Today, I followed one of my favorite patients, Michael, through his surgery. He is 10 and has both a cleft lip, and palate. Both he and his mom are delightful. The ORs are large rooms outfitted with two operating tables and anesthesia units. Upbeat music is playing constantly, keeping time with the beeps from the monitoring equipment. Everybody is upbeat, excited to be involved with the procedures they know will make such a difference in the lives of these children. When I asked a hospital official about locating patients for next year’s mission via the schools, he told me that the kids with cleft lips were kept at home and did not attend public school. Now these children will be able to go to school, make friends more easily and have a better self image and a chance at a better future.
The buzz in the OR is also from the excitement of being able to work with and learn from some of the top professionals in the world. Surgeons assist each other, and they show each other different techniques that they use. Michael’s surgeons were gracious to the entire team, answering questions from observers, inviting us in for closer view of the procedure, and pausing to allow photos to be taken. It took an hour to close Michael’s palate, and another hour to change the set up and repair the lip. With two operating tables going at the same time, there is constant movement with nurses floating in and out to find necessary supplies in an unfamiliar setting. As the surgery progresses from the anesthesia prep, to the surgical prep, to the surgical procedure and the final finish/cleanup, the rhythm in the room moves from quick pace to steady, then back to quick as the patient is bundled up and rushed to the recovery room. In recovery, the patients have the undivided attention of the doctor and nurses, holding them and comforting them with soothing touches, and soft, kind words as they wake from the anesthesia.

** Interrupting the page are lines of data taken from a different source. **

(** * Terminal MCP server: command gatekeeping, path authorisation, logging

    A shallow embedding of the request handlers of the terminal MCP server
    (version 1.1.0: [validateCommand], [logActivity] and the three tool
    handlers [execute-command], [list_directory], [read_file]) together with
    the properties its specification states about them.

    Conventions of the embedding.
    - A JavaScript string is the list of its UTF-16 code units ([jsstring]);
      [length] is then the [.length] of the source string.
    - A JavaScript number that can reach a handler through the [z.number()]
      schema is a finite value or an infinity ([number]); the schema rejects
      NaN before the handler runs.
    - The operating system (clock, file system, child processes) is an
      [OS] record of oracles that answer each call from the history of the
      calls made so far; a handler is a function from that history to a
      completion (normal or thrown) and the extended history. *)

From Stdlib Require Import Ascii String.
From Stdlib Require Import List Bool Arith NArith ZArith QArith Lia.
Import ListNotations.
Close Scope Q_scope.

Set Implicit Arguments.

(* ------------------------------------------------------------------ *)
(** ** JavaScript strings *)

Module JsString.

Definition jsstring := list N.

(** An ASCII literal of the source as a list of code units. *)
Definition str (s : string) : jsstring :=
  map N_of_ascii (list_ascii_of_string s).

(** The escape [\n] of the source's literals. *)
Definition nl : jsstring := [10%N].

Fixpoint eqb (s t : jsstring) : bool :=
  match s, t with
  | [], [] => true
  | a :: s', b :: t' => N.eqb a b && eqb s' t'
  | _, _ => false
  end.

(** [String.prototype.startsWith]: [p] is a prefix of [s]. *)
Fixpoint startsWith (s p : jsstring) {struct p} : bool :=
  match p with
  | [] => true
  | b :: p' =>
      match s with
      | [] => false
      | a :: s' => N.eqb a b && startsWith s' p'
      end
  end.

(** [String.prototype.includes]: [p] occurs in [s] at some index. *)
Fixpoint includes (s p : jsstring) : bool :=
  startsWith s p ||
  match s with
  | [] => false
  | _ :: s' => includes s' p
  end.

(** [Array.prototype.join] on an array of strings. *)
Fixpoint join (sep : jsstring) (l : list jsstring) : jsstring :=
  match l with
  | [] => []
  | [x] => x
  | x :: rest => x ++ sep ++ join sep rest
  end.

(** Truthiness of a string value: every string but the empty one. *)
Definition truthy (s : jsstring) : bool :=
  match s with
  | [] => false
  | _ :: _ => true
  end.

End JsString.
Import JsString.

(* ------------------------------------------------------------------ *)
(** ** Regular expressions (the fragment the server uses) *)

Module RegExp.

Inductive regex : Type :=
| Void : regex
| Eps : regex
| Chr : N -> regex
| Dot : regex
| Cat : regex -> regex -> regex
| Alt : regex -> regex -> regex
| Star : regex -> regex.

(** A literal word of the pattern. *)
Fixpoint Lit (s : jsstring) : regex :=
  match s with
  | [] => Eps
  | c :: s' => Cat (Chr c) (Lit s')
  end.

(** The line terminators: without the [s] flag [.] matches every code
    unit but these. *)
Definition isLineTerminator (c : N) : bool :=
  N.eqb c 10 || N.eqb c 13 || N.eqb c 8232 || N.eqb c 8233.

(** The words a pattern denotes ([Void], the residue of a failed
    match, denotes none). *)
Inductive matches : regex -> jsstring -> Prop :=
| MEps : matches Eps []
| MChr c : matches (Chr c) [c]
| MDot c : isLineTerminator c = false -> matches Dot [c]
| MCat r1 r2 s1 s2 :
    matches r1 s1 -> matches r2 s2 -> matches (Cat r1 r2) (s1 ++ s2)
| MAltL r1 r2 s : matches r1 s -> matches (Alt r1 r2) s
| MAltR r1 r2 s : matches r2 s -> matches (Alt r1 r2) s
| MStar0 r : matches (Star r) []
| MStarS r s1 s2 :
    matches r s1 -> matches (Star r) s2 -> matches (Star r) (s1 ++ s2).

Fixpoint nullable (r : regex) : bool :=
  match r with
  | Void => false
  | Eps => true
  | Chr _ => false
  | Dot => false
  | Cat r1 r2 => nullable r1 && nullable r2
  | Alt r1 r2 => nullable r1 || nullable r2
  | Star _ => true
  end.

(** The pattern left after reading the code unit [c]. *)
Fixpoint deriv (c : N) (r : regex) : regex :=
  match r with
  | Void => Void
  | Eps => Void
  | Chr d => if N.eqb c d then Eps else Void
  | Dot => if isLineTerminator c then Void else Eps
  | Cat r1 r2 =>
      if nullable r1
      then Alt (Cat (deriv c r1) r2) (deriv c r2)
      else Cat (deriv c r1) r2
  | Alt r1 r2 => Alt (deriv c r1) (deriv c r2)
  | Star r1 => Cat (deriv c r1) (Star r1)
  end.

(** Some prefix of [s] is a word of [r]: a match that starts at index 0. *)
Fixpoint matchesAtStart (r : regex) (s : jsstring) : bool :=
  nullable r ||
  match s with
  | [] => false
  | c :: s' => matchesAtStart (deriv c r) s'
  end.

(** [RegExp.prototype.test] of a pattern without flags: a match that
    starts at some index of [s]. *)
Fixpoint test (r : regex) (s : jsstring) : bool :=
  matchesAtStart r s ||
  match s with
  | [] => false
  | _ :: s' => test r s'
  end.

End RegExp.
Import RegExp.

(* ------------------------------------------------------------------ *)
(** ** Numbers and JSON values *)

Module JsValue.

(** The numbers the [z.number()] schema lets through. *)
Inductive number : Type :=
| Finite : Q -> number
| PosInfinity : number
| NegInfinity : number.

Definition number_leb (a b : number) : bool :=
  match a, b with
  | NegInfinity, _ => true
  | _, PosInfinity => true
  | Finite p, Finite q => Qle_bool p q
  | _, _ => false
  end.

(** [Math.min] of two numbers. *)
Definition Math_min (a b : number) : number :=
  if number_leb a b then a else b.

(** The field values the server serialises into its log: strings,
    booleans and string lengths. *)
Inductive jsvalue : Type :=
| JString : jsstring -> jsvalue
| JBool : bool -> jsvalue
| JNumber : N -> jsvalue.

(** An object literal of such fields, in the order they are written. *)
Definition object := list (jsstring * jsvalue).

Definition hexDigit (n : N) : N :=
  if N.ltb n 10 then 48 + n else 87 + n.

(** The escape [\uXXXX] of a code unit, in lower-case hexadecimal. *)
Definition unicodeEscape (c : N) : jsstring :=
  [92; 117; hexDigit (N.modulo (N.div c 4096) 16);
   hexDigit (N.modulo (N.div c 256) 16);
   hexDigit (N.modulo (N.div c 16) 16);
   hexDigit (N.modulo c 16)]%N.

Definition isLeadingSurrogate (c : N) : bool :=
  N.leb 55296 c && N.leb c 56319.

Definition isTrailingSurrogate (c : N) : bool :=
  N.leb 56320 c && N.leb c 57343.

(** One code unit inside a quoted string (the literals below are the
    two-character escapes: a backslash and a letter). *)
Definition quoteUnit (c : N) : jsstring :=
  if N.eqb c 8 then str "\b"
  else if N.eqb c 9 then str "\t"
  else if N.eqb c 10 then str "\n"
  else if N.eqb c 12 then str "\f"
  else if N.eqb c 13 then str "\r"
  else if N.eqb c 34 then [92; 34]%N
  else if N.eqb c 92 then [92; 92]%N
  else if N.ltb c 32 then unicodeEscape c
  else if isLeadingSurrogate c || isTrailingSurrogate c then unicodeEscape c
  else [c].

(** The body of a quoted JSON string: a surrogate pair is kept, a lone
    surrogate and a control character are escaped. *)
Fixpoint quoteBody (s : jsstring) : jsstring :=
  match s with
  | [] => []
  | c :: rest =>
      match rest with
      | d :: rest' =>
          if isLeadingSurrogate c && isTrailingSurrogate d
          then c :: d :: quoteBody rest'
          else quoteUnit c ++ quoteBody rest
      | [] => quoteUnit c
      end
  end.

Definition quoteJSONString (s : jsstring) : jsstring :=
  [34%N] ++ quoteBody s ++ [34%N].

Fixpoint digits (u : Decimal.uint) : jsstring :=
  match u with
  | Decimal.Nil => []
  | Decimal.D0 u' => 48%N :: digits u'
  | Decimal.D1 u' => 49%N :: digits u'
  | Decimal.D2 u' => 50%N :: digits u'
  | Decimal.D3 u' => 51%N :: digits u'
  | Decimal.D4 u' => 52%N :: digits u'
  | Decimal.D5 u' => 53%N :: digits u'
  | Decimal.D6 u' => 54%N :: digits u'
  | Decimal.D7 u' => 55%N :: digits u'
  | Decimal.D8 u' => 56%N :: digits u'
  | Decimal.D9 u' => 57%N :: digits u'
  end.

(** The decimal numeral of a string length. *)
Definition numberToString (n : N) : jsstring := digits (N.to_uint n).

Definition stringifyValue (v : jsvalue) : jsstring :=
  match v with
  | JString s => quoteJSONString s
  | JBool true => str "true"
  | JBool false => str "false"
  | JNumber n => numberToString n
  end.

Definition stringifyField (f : jsstring * jsvalue) : jsstring :=
  quoteJSONString (fst f) ++ str ":" ++ stringifyValue (snd f).

(** [JSON.stringify] of an object literal, without indentation. *)
Definition JSON_stringify (o : object) : jsstring :=
  str "{" ++ join (str ",") (map stringifyField o) ++ str "}".

End JsValue.
Import JsValue.

(* ------------------------------------------------------------------ *)
(** ** Configuration *)

Record Config : Type := {
  blockedCommands : list jsstring;
  timeoutMs : number;
  maxOutputSize : N;
  allowedDirectories : list jsstring;
  logFile : jsstring
}.

Definition CONFIG : Config := {|
  blockedCommands := [str "rm -rf"; str "sudo"; str "wget"; str "curl -o"];
  timeoutMs := Finite 30000;
  maxOutputSize := 1024 * 1024;
  allowedDirectories := [str "/Users/tanmay/Documents"];
  logFile := str "./terminal-mcp.log"
|}.

(* ------------------------------------------------------------------ *)
(** ** Effects: the operating system and the history of calls *)

(** A thrown [Error] object, as far as the handlers look at it. *)
Record Error : Type := { message : jsstring }.

(** An entry of [fs.readdir] with [withFileTypes]. *)
Record Dirent : Type := { name : jsstring; isDirectory : bool }.

(** The calls a handler makes to the outside. *)
Inductive event : Type :=
| AppendFile (file data : jsstring) (written : bool)
| ConsoleError (label : jsstring) (error : Error)
| Exec (command : jsstring) (timeout : number) (maxBuffer : N)
| Readdir (path : jsstring)
| ReadFile (path : jsstring).

Definition history := list event.

(** The answers of the outside, each from the history so far. *)
Record OS : Type := {
  (** [new Date().toISOString()] *)
  toISOString : history -> jsstring;
  (** [fs.appendFile(file, data)]: [None] when the data was appended, the
      rejection otherwise. *)
  appendFile : history -> jsstring -> jsstring -> option Error;
  (** [execPromise(command, {timeout, maxBuffer})]: the rejection, or the
      captured [(stdout, stderr)]. *)
  exec : history -> jsstring -> number -> N -> Error + jsstring * jsstring;
  (** [fs.readdir(path, {withFileTypes: true})] *)
  readdir : history -> jsstring -> Error + list Dirent;
  (** [fs.readFile(path, 'utf8')] *)
  readFile : history -> jsstring -> Error + jsstring
}.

The long job of healing is just starting. For patients with a lip repair, there is the discomfort of having stitches in the lip and nose. Once food is in the mouth, chewing will pull against the new sutures, but the adjustment goes pretty quickly. For the patients with palate repair, it is a different story. In order to get enough tissue to bridge across a large opening in the palate, the skin and muscle along the base of the teeth must be released to allow the tissue at the cleft site to be pulled together to be stitched. Special white mesh is then tucked into the area at the base of the teeth to cover the open wound. A few stitches hold it in place and the body will heal that area and cover it with new skin over time. There are stitches in the floor of the nose, the roof of the mouth and along the teeth. Eating is more difficult, so food must be processed until the patient is able to tolerate chewing and the movement of food in the mouth. It is amazing to see how tough and resilient these kids are.